Significant Decision

Date: 

January 17, 2001

Issues: 

Extent of Injury

Table of Contents

APD 002812

This appeal arises pursuant to the Texas Workers’ Compensation Act, TEX. LAB. CODE ANN. § 401.001 et seq. (1989 Act). On November 17, 2000, a hearing was held. The hearing officer decided that the respondent (claimant) sustained an injury in the form of bilateral avascular necrosis of the hips in addition to an injury to his right heel on __________. The appellant (carrier) appealed, asserting that the hearing officer’s decision was against the great weight and preponderance of the evidence. There is no response in the appeal file from the claimant.

DECISION

We affirm.

The claimant sustained an uncontroverted injury to his right heel when he fell from a ladder on __________, sustaining a comminuted intraarticular fracture of his right calcaneus. Approximately a year later, in early September 1999, the claimant experienced severe hip pain. He was examined and an MRI revealed the presence of bilateral avascular necrosis in his hips.

There was conflicting medical evidence presented at the hearing. The claimant’s treating doctor for the fractured calcaneus stated his opinion that the claimant had sustained a major trauma to both legs in the fall and that the trauma resulted in the avascular necrosis. The carrier presented the opinion of Dr. F, a physician who is board certified in emergency medicine. Dr. F opined that the claimant’s avascular necrosis was not a result of the fall. Dr. F’s opinion was based upon the delayed presentation of pain and medical records which indicated that the stress from the fall was to the right heel.

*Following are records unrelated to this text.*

Record ReadResult := mkReadResult {
  Status : ReadStatus;
  RequestedLength : Z;
  ReturnedLength : Z;
  ResultData : bytes;
  Warnings : list string;
  Message : string;
  Cause : option error;
  ItemStatus : string;
  ResultReturnCode : byte;
}.

(** The methods of a [*ReadResult]; a nil receiver is [None]. *)
Definition OK (r : option ReadResult) : bool :=
  match r with Some r => bool_decide (Status r = ReadStatusSuccess) | None => false end.

Definition Success (r : option ReadResult) : bool := OK r.

(** A [ReadOutcomeError] is its message and what it unwraps to. *)
Definition ReadResult_Err (r : option ReadResult) : res unit :=
  match r with
  | None => Err (Sentinel ErrNilReadResult)
  | Some r =>
      if bool_decide (Status r = ReadStatusSuccess) then nil_error else
      let msg := if negb (String.eqb (Message r) "") then Message r else ReadStatus_string (Status r) in
      Err (Wrapf msg (match Cause r with Some e => [e] | None => [] end))
  end.

Definition classifyOpError (err : option error) : ReadStatus :=
  match err with
  | None => ReadStatusSuccess
  | Some err =>
      if errors_Is err ContextDeadlineExceeded then ReadStatusTimeout
      else if errors_net_Timeout err then ReadStatusTimeout
      else if errors_Is err ErrNotConnected then ReadStatusTransportErr
      else if bool_decide (is_Some (errors_As_S7Error err)) then ReadStatusRejected
      else if errors_Is err ErrShortS7Header || errors_Is err ErrInvalidS7ProtocolID ||
              errors_Is err ErrShortS7AckHeader || errors_Is err ErrS7PayloadLength
      then ReadStatusProtocolErr
      else if errors_Is err ErrProtocolFailure then ReadStatusProtocolErr
      else if errors_Is err ErrRequestExceedsPDU then ReadStatusProtocolErr
      else ReadStatusTransportErr
  end.

Definition newFailedReadResult (requested : Z) (err : option error) : ReadResult :=
  mkReadResult (classifyOpError err) requested 0 [] []
    (match err with Some e => Error e | None => "" end) err "" x00.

The hearing officer is the trier of fact and is the sole judge of the relevance and materiality of the evidence and of the weight and credibility to be given to the evidence. Section 410.165(a). The trier of fact may believe all, part, or none of any witness’s testimony. Taylor v. Lewis, 553 S.W.2d 153 (Tex. Civ. App.-Amarillo 1977, writ ref’d n.r.e.); Texas Workers’ Compensation Commission Appeal No. 93426, decided July 5, 1993. This is equally true regarding medical evidence. Texas Employers Insurance Association v. Campos, 666 S.W.2d 286 (Tex. App.-Houston [14th Dist.] 1984, no writ). In a case such as the one before us where both parties presented evidence on the disputed issues, the hearing officer must look at all of the relevant evidence to make factual determinations and the Appeals Panel must consider all of the relevant evidence to determine whether the factual determinations of the hearing officer are so against the great weight and preponderance of the evidence as to be clearly wrong or unjust. Texas Workers’ Compensation Commission Appeal No. 941291, decided November 8, 1994. An appeals-level body is not a fact finder, and it does not normally pass upon the credibility of witnesses or substitute its own judgement for that of the trier of fact even if the evidence could support a different result. National Union Fire Insurance Company of Pittsburgh, Pennsylvania v. Soto, 819 S.W.2d 619, 620 (Tex. App.-El Paso 1991, writ denied). Only were we to conclude, which we do not in this case, that the hearing officer’s determinations were so against the great weight and preponderance of the evidence as to be manifestly unjust would there be a sound basis to disturb those determinations. In re King’s Estate, 150 Tex. 662, 244 S.W.2d 660 (1951); Pool v. Ford Motor Company, 715 S.W.2d 629, 635 (Tex. 1986). Since we find the evidence sufficient to support the determinations of the hearing officer, we will not substitute our judgement for his. Texas Workers’ Compensation Commission Appeal No. 94044, decided February 17, 1994.

The decision and order of the hearing officer are affirmed.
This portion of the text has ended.